Les lignes directrices de la Commission Européenne prévoient en effet des appels d’offres à neutralité technologique, ce qui se traduirait par une mise en concurrence des différentes solutions et sources de production d’énergie uniquement sur la base du prix et aurait pour effet de (trop) favoriser les solutions matures, moins chères, au détriment de l’innovation. Ces directives seraient applicables à partir du 1er janvier 2017, après l’échéance du 1er janvier 2016 qui a vu arriver la prime de marché. « Les gens sont totalement dépourvus de bon sens s’ils développent ce genre d’idées uniquement basées sur une mise en concurrence pure et dure. Outre le frein que cela suppose pour les technologies innovantes, nous y perdrions à la fois le foisonnement et la diversité technologique. Que la procédure envisage des appels d’offres sur deux catégories de filières, l’une dite des technologies matures qui regrouperaient l’éolien terrestre, le solaire photovoltaïque et l’hydroélectricité, et l’autre dite des technologies non matures qui regrouperaient l’éolien maritime, la biomasse et autre géothermie, ne suffit pas », a critiqué Jean-Louis Bal. La France et l’Allemagne semblent sur la même longueur d’onde pour contrer la procédure mais la tentative de rallier d’autres états membres pourrait être contrecarrée par ce calendrier déjà très resserré.

Une PPE globale avant l’été ?

Pour le marché français, la PPE globale attendue devra inclure le volet nucléaire, et notamment les modalités de réduction à 50% de la part du nucléaire dans la production d’électricité.

Le projet d’arrêté sur l’évolution des énergies renouvelables en France adopté vendredi par le CSE a été modifié par rapport à sa publication initiale, notamment pour ce qui est des capacités d’installation dans l’éolien terrestre à 2018 et 2023. Concernant le photovoltaïque, le SER était d’emblée très satisfait du relèvement des objectifs de déploiement, à 10,2 GW en 2018 et dans une fourchette de 18,2 à 20,2 GW à l’horizon 2013.
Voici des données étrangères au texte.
(** [writei] of [n] bytes that touch [nb] blocks. *)
Lemma wp_writei F s ic c bl U i ip src off n (nb : nat) (Q : Z → fstate → Prop) :
  ftx s ic c bl ∅ → ic !! i = Some ip → file_ok c ip → i_type ip ≠ T_DEV →
  cover bl U → bm ∈ U → iblk ip ∈ U → ind_in ip U →
  Z.of_nat (size U + ind_cost ip + nb) < LIM → (ind_cost ip + nb ≤ nfree c)%nat →
  Forall byte_ok src → n = Z.of_nat (length src) → 0 ≤ off ≤ i_size ip → off + n ≤ MAXFILE * BSIZE →
  (n = 0 ∨ off mod BSIZE + n ≤ BSIZE * Z.of_nat nb) →
  (∀ s' c' ip' bl' U', ftx s' (<[i := ip']> ic) c' bl' ∅ → cover bl' U' →
     (size U' ≤ size U + ind_cost ip + nb)%nat → written c ip off src c' ip' → Q n s') →
  wp F (writei devsw i src off n) Q s.
Proof.
  intros Hs Hi Hf Ht Hc Hbm Hib HU Hl Hfr Hsrc Hn Hoff Hmax Hnb HQ. unfold writei.
  apply wp_bind. eapply f_get_inode; [done..|]. rewrite (proj2 (Z.eqb_neq _ _)) by done.
  assert (n ≤ 71680 ∧ off + n ≤ 71680) as [Hn' Hmax'] by (rewrite MAXFILE_eq in Hmax; unfold BSIZE in Hmax; lia).
  rewrite (u32_small (off + n)) by (unfold word_ok; lia).
  rewrite (proj2 (Z.ltb_ge (i_size ip) off)), (proj2 (Z.ltb_ge (off + n) off)), (proj2 (Z.ltb_ge (MAXFILE * BSIZE) _)) by lia.
  destruct (io_fuel_enough off n nb) as (nb' & Hle & Hfu & Hnb'); [lia|done|].
  simpl orb. cbv iota. apply wp_bind.
  eapply (wp_writei_loop F i nb'); [done|done|done|apply Hf|apply Hf|done|done|done|lia|lia|done|done|lia|lia|done|].
  intros s1 c1 ip1 bl1 U1 Hs1 Hc1 HU1 Hsz W. destruct (finish_iblk _ _ _ _ _ _ W) as (E1 & E2 & E3).
  assert ((<[i:=ip1]> ic) !! i = Some ip1) as Hi1 by (apply list_lookup_insert_eq; by eapply lookup_lt_Some).
  pose proof (cover_length _ _ _ _ _ _ Hs1 Hc1) as Hl1.
  assert (i32 n = n) as Ei by (apply i32_small; lia).
  apply wp_bind. eapply f_get_inode; [done..|]. rewrite E3.
  destruct (Z.ltb_spec 0 n), (Z.ltb_spec (i_size ip) (off + n)); simpl andb; cbv iota; apply wp_bind.
  2,3,4: apply wp_skip, wp_ret; rewrite Ei; eapply HQ; [done|done|lia|]; apply finish_same; (done || lia).
  apply wp_bind. eapply f_upd_inode; [done..|]. intros s2 Hs2. rewrite list_insert_insert_eq in Hs2.
  pose proof (finish_grow c ip off src c1 ip1) as WT. rewrite <- Hn in WT. specialize (WT Hf Hoff Hmax W ltac:(lia)).
  eapply wp_iupdate; [done|apply list_lookup_insert_eq; by eapply lookup_lt_Some|apply WT|apply WT|lia|].
  intros s3 Hs3. apply wp_ret. rewrite Ei. eapply (HQ _ _ _ _ U1); [done| |lia|done].
  apply cover_absorb; [done|]. change (iblk (set_i_size (off + n) ip1)) with (iblk ip1). rewrite E1. by apply HU1.
Qed.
Vers un volume PV triplé d’ici 2023

« La publication de la nouvelle PPI sur les énergies renouvelables, qui correspond en fait à une révision de la PPI actuelle, était absolument indispensable avant de lancer le programme des appels d’offres tel qu’il est prévu. Les objectifs précisés nous donnent à la fois la visibilité que nous demandions depuis des années et les bases nécessaires pour les déploiements futurs. Pour le photovoltaïque, le triplement du volume installé à l’horizon 2013 se traduirait par une capacité annuelle de l’ordre de 1500 MW contre 1000 MW actuellement », a souligné Jean-Louis Bal. Arnaud Mine, président de la branche Soler du SER, va plus loin. « Le volume prévu nous satisfait dans la mesure où il permet une croissance de la filière et stabilise les entreprises et les outils industriels. L’échéance 2018, surtout, était très importante pour nous. Après ce qui s’est passé ces dernières années, la filière a perdu des emplois mais je pense que nous sommes aujourd’hui en mesure de retourner cette situation. Nous avons toutefois un travail de prosélytisme à effectuer afin que la vision nationale se décline dans les régions avec une programmation des déploiements en local. Un point mérite toutefois encore des clarifications réglementaires, c’est l’autoconsommation, la nouvelle frontière du PV. Le solaire est désormais compétitif dans beaucoup de pays, trop nombreux d’ailleurs pour tous les nommer. Le travail à mener dans ce domaine doit être fait dans l’année ou au plus dans les deux ans », assure-t-il.